### WHAT THE EXERCISE ASKS
Extract the first line through the line containing "too (fork copies" from the listing below, exactly as written.

--- START ---

(* ===== verification/Syscall.v ===== *)
(** * System calls: the dispatcher (src/kernel/syscall.c, include/kernel/syscall.h)

    [syscall_entry] on the registers the exception entry saved.  They lie on
    the kernel stack of the caller, in memory that the called functions reach
    too (fork copies the stack), so [frame] is their address and every access
    goes through the state.  The functions called are verified with their
    components; here they are an interface, [Handlers], over any kernel state.
    A function that does not come back to its caller (the process ended, or
    runs something else now) returns [None].

    Also [getpid] and [ps] on the processes. *)

From S2P Require Import Prelude Cpu KList Process ProcessInv ProcessThm ProcessProps.

Definition TRAP_FRAME_REGS : nat := 34.

Inductive syscall :=
  | GET_PID | UART_READ | UART_WRITE | EXEC | FORK | EXIT | MBOX_CALL | KILL | SIGNAL | SIGNAL_KILL | MMAP
  | OPEN | CLOSE | WRITE | READ | MKDIR | MOUNT | CHDIR | LSEEK | IOCTL | SYNC | SIGRET.

#[export] Instance syscall_eq_dec : EqDecision syscall.
Proof. solve_decision. Defined.

Definition syscalls : list syscall :=
  [GET_PID; UART_READ; UART_WRITE; EXEC; FORK; EXIT; MBOX_CALL; KILL; SIGNAL; SIGNAL_KILL; MMAP;
   OPEN; CLOSE; WRITE; READ; MKDIR; MOUNT; CHDIR; LSEEK; IOCTL; SYNC; SIGRET].

(** [(syscall)nr]: the enumeration is an [unsigned int]. *)
Definition to_syscall (nr : Z) : option syscall := syscalls !! Z.to_nat (u32 nr).

(** The saved registers at an address of the kernel stack, the register x0 as
    compiled code left it, and the functions the dispatcher calls, with the
    parameters of their C types. *)
Class Handlers (S : Type) := {
  h_cpu : ∀ {A}, M cpu A → M S A;
  h_frame : Z → M S (list Z);
  h_set_frame : Z → list Z → M S unit;
  h_x0 : M S Z;
  h_getpid : M S (option Z);
  h_uart_read : Z → Z → M S (option Z);
  h_uart_write : Z → Z → M S (option Z);
  h_exec : Z → Z → M S (option Z);
  h_fork : M S (option Z);
  h_exit : M S (option unit);
  h_mbox_call : Z → Z → M S (option Z);
  h_kill : Z → M S (option unit);
  h_signal : Z → Z → M S (option unit);
  h_signal_kill : Z → Z → M S (option unit);
  h_mmap : Z → Z → Z → Z → Z → Z → M S (option Z);
  h_open : Z → Z → M S (option Z);
  h_close : Z → M S (option Z);
  h_write : Z → Z → Z → M S (option Z);
  h_read : Z → Z → Z → M S (option Z);
  h_mkdir : Z → Z → M S (option Z);
  h_mount : Z → Z → Z → Z → Z → M S (option Z);
  h_chdir : Z → M S (option Z);
  h_lseek64 : Z → Z → Z → M S (option Z);
  h_ioctl : Z → Z → Z → M S (option Z);
  h_sync : M S (option unit);
  h_sigreturn : M S (option unit);
}.

Section Dispatch.
Context {S : Type} `{!Handlers S}.

(** [frame->regs[i]] *)
Definition arg (regs : list Z) (i : nat) : Z := nth i regs 0.

(** [frame->RET = (size_t)v], on the frame as the call left it. *)
Definition ret (frame : Z) (m : M S (option Z)) : M S (option unit) :=
  r ← m;
  match r with
  | None => mret None
  | Some v => regs ← h_frame frame; h_set_frame frame (<[0%nat := u64 v]> regs) ;; mret (Some tt)
  end.

(** The switch. *)
Definition dispatch (frame : Z) : M S (option unit) :=
  regs ← h_frame frame;
  let a := arg regs in
  match to_syscall (a 8%nat) with
  | Some GET_PID => ret frame h_getpid
  | Some UART_READ => ret frame (h_uart_read (a 0%nat) (a 1%nat))
  | Some UART_WRITE => ret frame (h_uart_write (a 0%nat) (a 1%nat))
  | Some EXEC => ret frame (h_exec (a 0%nat) (a 1%nat))
  | Some FORK => ret frame h_fork
  | Some EXIT => h_exit
  | Some MBOX_CALL => ret frame (h_mbox_call (u8 (a 0%nat)) (a 1%nat))
  | Some KILL => h_kill (i32 (a 0%nat))
  | Some SIGNAL => h_signal (i32 (a 0%nat)) (a 1%nat)
  | Some SIGNAL_KILL => h_signal_kill (i32 (a 0%nat)) (i32 (a 1%nat))
  | Some MMAP => ret frame (h_mmap (a 0%nat) (a 1%nat) (i32 (a 2%nat)) (i32 (a 3%nat)) (i32 (a 4%nat)) (i32 (a 5%nat)))
  | Some OPEN => ret frame (h_open (a 0%nat) (i32 (a 1%nat)))
  | Some CLOSE => ret frame (h_close (i32 (a 0%nat)))
  | Some WRITE => ret frame (h_write (i32 (a 0%nat)) (a 1%nat) (a 2%nat))
  | Some READ => ret frame (h_read (i32 (a 0%nat)) (a 1%nat) (a 2%nat))
  | Some MKDIR => ret frame (h_mkdir (a 0%nat) (u32 (a 1%nat)))
  | Some MOUNT => ret frame (h_mount (a 0%nat) (a 1%nat) (a 2%nat) (a 3%nat) (a 4%nat))
  | Some CHDIR => ret frame (h_chdir (a 0%nat))
  | Some LSEEK => ret frame (h_lseek64 (i32 (a 0%nat)) (i64 (a 1%nat)) (i32 (a 2%nat)))
  | Some IOCTL => ret frame (h_ioctl (i32 (a 0%nat)) (a 1%nat) (a 2%nat))
  | Some SYNC => h_sync
  | Some SIGRET => h_sigreturn
  | None => h_cpu (err ("Unknown syscall" +:+ crlf)) ;; mret (Some tt)
  end.

(** [None] if the call does not return to the caller. *)
Definition syscall_entry (frame : Z) : M S (option unit) :=
  h_cpu enable_int ;;
  r ← dispatch frame;
  match r with
  | None => mret None
  | Some _ => h_cpu disable_int ;; mret (Some tt)
  end.

(** [syscall_handler] for [svc], once the registers are saved at [frame]: the
    processor masked interrupts and keeps the caller's mask in SPSR; the
    caller resumes with the registers of the frame ([load_all_wo_x0]), but
    with the x0 that [syscall_entry] left. *)
Definition syscall_handler (frame : Z) : M S (option (list Z)) :=
  c ← h_cpu get_st;
  h_cpu disable_int ;;
  r ← syscall_entry frame;
  match r with
  | None => mret None
  | Some _ =>
      x0 ← h_x0;
      h_cpu (modify (λ c', mk_cpu (irq_nested_count c' - 1) (daif_masked c) (console c'))) ;;
      regs ← h_frame frame;
      mret (Some (<[0%nat := x0]> regs))
  end.
End Dispatch.

(** ** getpid and ps *)

Definition getpid : M ps Z := s ← get_st; b ← pcb_get (current s); mret (pid b).

(** [%d] of a table index. *)
Fixpoint dec_digits (fuel : nat) (n : Z) (acc : string) : string :=
  match fuel with
  | O => acc
  | S fuel' =>
      let acc := String (Ascii.ascii_of_nat (Z.to_nat (48 + n mod 10))) acc in
      if n / 10 =? 0 then acc else dec_digits fuel' (n / 10) acc
  end.
Definition ps_line (i : Z) (st : stat) : string :=
  dec_digits 10 i "" +:+ (match st with RUN | READY => "(R) " | WAIT => "(S) " | DEAD => "(Z) " end).

Fixpoint ps_loop (l : list Z) : M ps unit :=
  match l with
  | [] => mret tt
  | i :: l' =>
      s ← get_st;
      p ← deref (pcb_table s !! i);
      (if p =? 0 then mret tt else b ← pcb_get p; p_on_cpu (printf (ps_line i (state b)))) ;;
      ps_loop l'
  end.
Definition ps_command : M ps unit := ps_loop (zseq 0 (Z.to_nat MAX_PROC)) ;; p_on_cpu (printf crlf).

(** ** ps *)

(** The line of a process, if there is one with this number. *)
Definition ps_entry (s : ps) (i : Z) : option string :=
  p ← pcb_table s !! i; if p =? 0 then None else b ← pcbs s !! p; Some (ps_line i (state b)).

Definition says (l : list string) (s : ps) : ps :=
  set_pcpu (mk_cpu (irq_nested_count (p_cpu s)) (daif_masked (p_cpu s)) (console (p_cpu s) ++ l)) s.

Lemma says_app a b s : says b (says a s) = says (a ++ b) s.
Proof. unfold says. simpl. by rewrite <- app_assoc. Qed.

Lemma ps_loop_run l : ∀ s, core s (Some (current s)) → Forall (λ i, 0 ≤ i < MAX_PROC) l → ps_loop l s = Ok (tt, says (omap (ps_entry s) l) s).
Proof.
  induction l as [|i l IH]; intros s Hc Hl; cbn [ps_loop].
  { unfold says. simpl. rewrite app_nil_r. by destruct s as [[]]. }
  apply Forall_cons in Hl as [Hi Hl]. destruct (proj2 (c_table _ _ Hc i) Hi) as [p Hp]. erewrite bind_Ok by done. rewrite Hp. erewrite bind_Ok by done.
  cbn [omap list_omap]. unfold ps_entry at 1. rewrite Hp. cbn [mbind option_bind].
  destruct (Z.eqb_spec p 0) as [->|Hne]; [erewrite bind_Ok by done; by apply IH|].
  destruct (c_slot _ _ Hc i p Hp Hne) as (b & Hb & _).
  assert (E : (b ← pcb_get p; p_on_cpu (printf (ps_line i (state b)))) s = Ok (tt, says [ps_line i (state b)] s)).
  { unfold pcb_get, mbind, M_bind, get_st, deref. by rewrite Hb. }
  erewrite bind_Ok by exact E. rewrite IH; [|destruct Hc; by split|done].
  rewrite Hb. cbn [mbind option_bind]. f_equal. f_equal. apply says_app.
Qed.

(** [ps] prints one entry for every process there is, in the order of their
    numbers, with the letter of its state, and changes nothing else. *)
Theorem ps_correct s : proc_wf s →
  ps_command s = Ok (tt, says (omap (ps_entry s) (zseq 0 1024) ++ [crlf]) s) ∧
  ∀ i, is_Some (ps_entry s i) ↔ ∃ p b, pcbs s !! p = Some b ∧ pid b = i.
Proof.
  intros [Hc _]. split.
  - unfold ps_command. change (Z.to_nat MAX_PROC) with 1024%nat. erewrite bind_Ok; [|apply ps_loop_run; [done|]].
    + rewrite <- says_app. generalize (omap (ps_entry s) (zseq 0 1024)). done.
    + apply Forall_forall. intros i Hi. apply elem_of_zseq in Hi. unfold MAX_PROC. lia.
  - intros i. unfold ps_entry. split.
    + destruct (pcb_table s !! i) as [p|] eqn:Hp; [|intros [? [=]]]. cbn. destruct (Z.eqb_spec p 0) as [|Hne]; [intros [? [=]]|]. intros _.
      destruct (c_slot _ _ Hc i p Hp Hne) as (b & ? & ?). eauto.
    + intros (p & b & Hb & <-). destruct (c_pcb _ _ Hc p b Hb) as (Hne & _ & Ht & _). rewrite Ht. cbn.
      rewrite (proj2 (Z.eqb_neq _ _) Hne), Hb. by eexists.
Qed.

(** ** Concrete runs *)

Lemma ps_correct_witness : ∃ s', ps_command two_threads = Ok (tt, s') ∧ is_Some (ps_entry two_threads 0).
Proof.
  destruct (ps_correct two_threads two_threads_wf) as [E H]. eexists. split; [exact E|]. apply H.
  destruct (c_shell _ _ (proj1 two_threads_wf)) as (p & b & Hb & Hp). exists p, b. split; [exact Hb|exact Hp].
Defined.
(* ===== verification/UspaceProps.v ===== *)
(** * User address spaces: page references and page faults

    The operations on reference counts as equations, the copy of a page, and
    what [exception_entry] does to the translations of the running process, to
    the contents of pages and to their reference counts. *)

From S2P Require Import Prelude Cpu Buddy KList Vmem VmemRep VmemThm VmemProps VmemForkThm Process ProcessInv ProcessThm ProcessProps Uspace.

Implicit Types y : usys.

(** ** Running on parts of the state *)

Lemma wp_on_vst {A} (m : M vst A) (Q : A → usys → Prop) y :
  wp m (λ a v, Q a (put_vm v y)) (vm_of y) → wp (on_mem m) Q y.
Proof. apply wp_zoom. Qed.

Lemma wp_on_ps {A} (m : M ps A) (Q : A → usys → Prop) y :
  wp m (λ a p, Q a (set_yps p y)) (y_ps y) → wp (on_ps m) Q y.
Proof. apply wp_zoom. Qed.

Lemma wp_on_u {A} (m : M uvm A) (Q : A → usys → Prop) y :
  wp m (λ a u, Q a (set_yvm u y)) (y_vm y) → wp (on_u m) Q y.
Proof. apply wp_zoom. Qed.

Definition u_cpu y : cpu := p_cpu (y_ps y).
Definition with_cpu c y : usys := set_yps (set_pcpu c (y_ps y)) y.
Definition entered y : usys := with_cpu (enter (u_cpu y)) y.
Definition left_ y : usys := with_cpu (leave (u_cpu y)) y.

Lemma wp_u_disable (Q : unit → usys → Prop) y : Q tt (entered y) → wp (u_on_cpu disable_int) Q y.
Proof. intros HQ. exact HQ. Qed.
Lemma wp_u_enable (Q : unit → usys → Prop) y : Q tt (left_ y) → wp (u_on_cpu enable_int) Q y.
Proof. intros HQ. exact HQ. Qed.
Lemma wp_u_printf msg (Q : unit → usys → Prop) y : Q tt (with_cpu (say msg (u_cpu y)) y) → wp (u_on_cpu (printf msg)) Q y.
Proof. intros HQ. exact HQ. Qed.

Lemma with_cpu_id y : with_cpu (u_cpu y) y = y.
Proof. destruct y as [[] u]. done. Qed.

(** The state around a change of the memory inside a critical section. *)
Lemma left_vm u y : cpu_ok (u_cpu y) → left_ (set_yvm u (entered y)) = set_yvm u y.
Proof.
  intros Hc. unfold left_, entered. change (u_cpu (set_yvm u (with_cpu (enter (u_cpu y)) y))) with (enter (u_cpu y)). rewrite leave_enter by done.
  unfold with_cpu, set_yvm, set_yps, u_cpu, set_pcpu. by destruct y as [[] ?].
Qed.

Lemma left_same y : cpu_ok (u_cpu y) → left_ (entered y) = y.
Proof. intros Hc. pose proof (left_vm (y_vm y) y Hc) as E. replace (set_yvm (y_vm y) y) with y in E by (by destruct y). exact E. Qed.

Lemma wp_at_upage {A} ptr (e : A) body (Q : A → usys → Prop) y :
  ptr mod PAGE_SIZE = 0 → wp (body (ptr / PAGE_SIZE)) (λ r z, Q r (left_ z)) (entered y) → wp (at_page ptr e body) Q y.
Proof.
  intros Hp H. unfold at_page. rewrite Hp. cbn [negb Z.eqb]. wp_step. apply wp_u_disable. wp_step.
  eapply wp_mono; [exact H|]. intros r z HQ. wp_step. apply wp_u_enable. by wp_step.
Qed.

(** ** Page references *)

Definition with_ref (idx c : Z) y : usys := set_yvm (set_refs (<[idx := c]> (u_refs (y_vm y))) (y_vm y)) y.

--- END ---

### RESULT OF THIS EXERCISE
(* ===== verification/Syscall.v ===== *)
(** * System calls: the dispatcher (src/kernel/syscall.c, include/kernel/syscall.h)

    [syscall_entry] on the registers the exception entry saved.  They lie on
    the kernel stack of the caller, in memory that the called functions reach
    too (fork copies the stack), so [frame] is their address and every access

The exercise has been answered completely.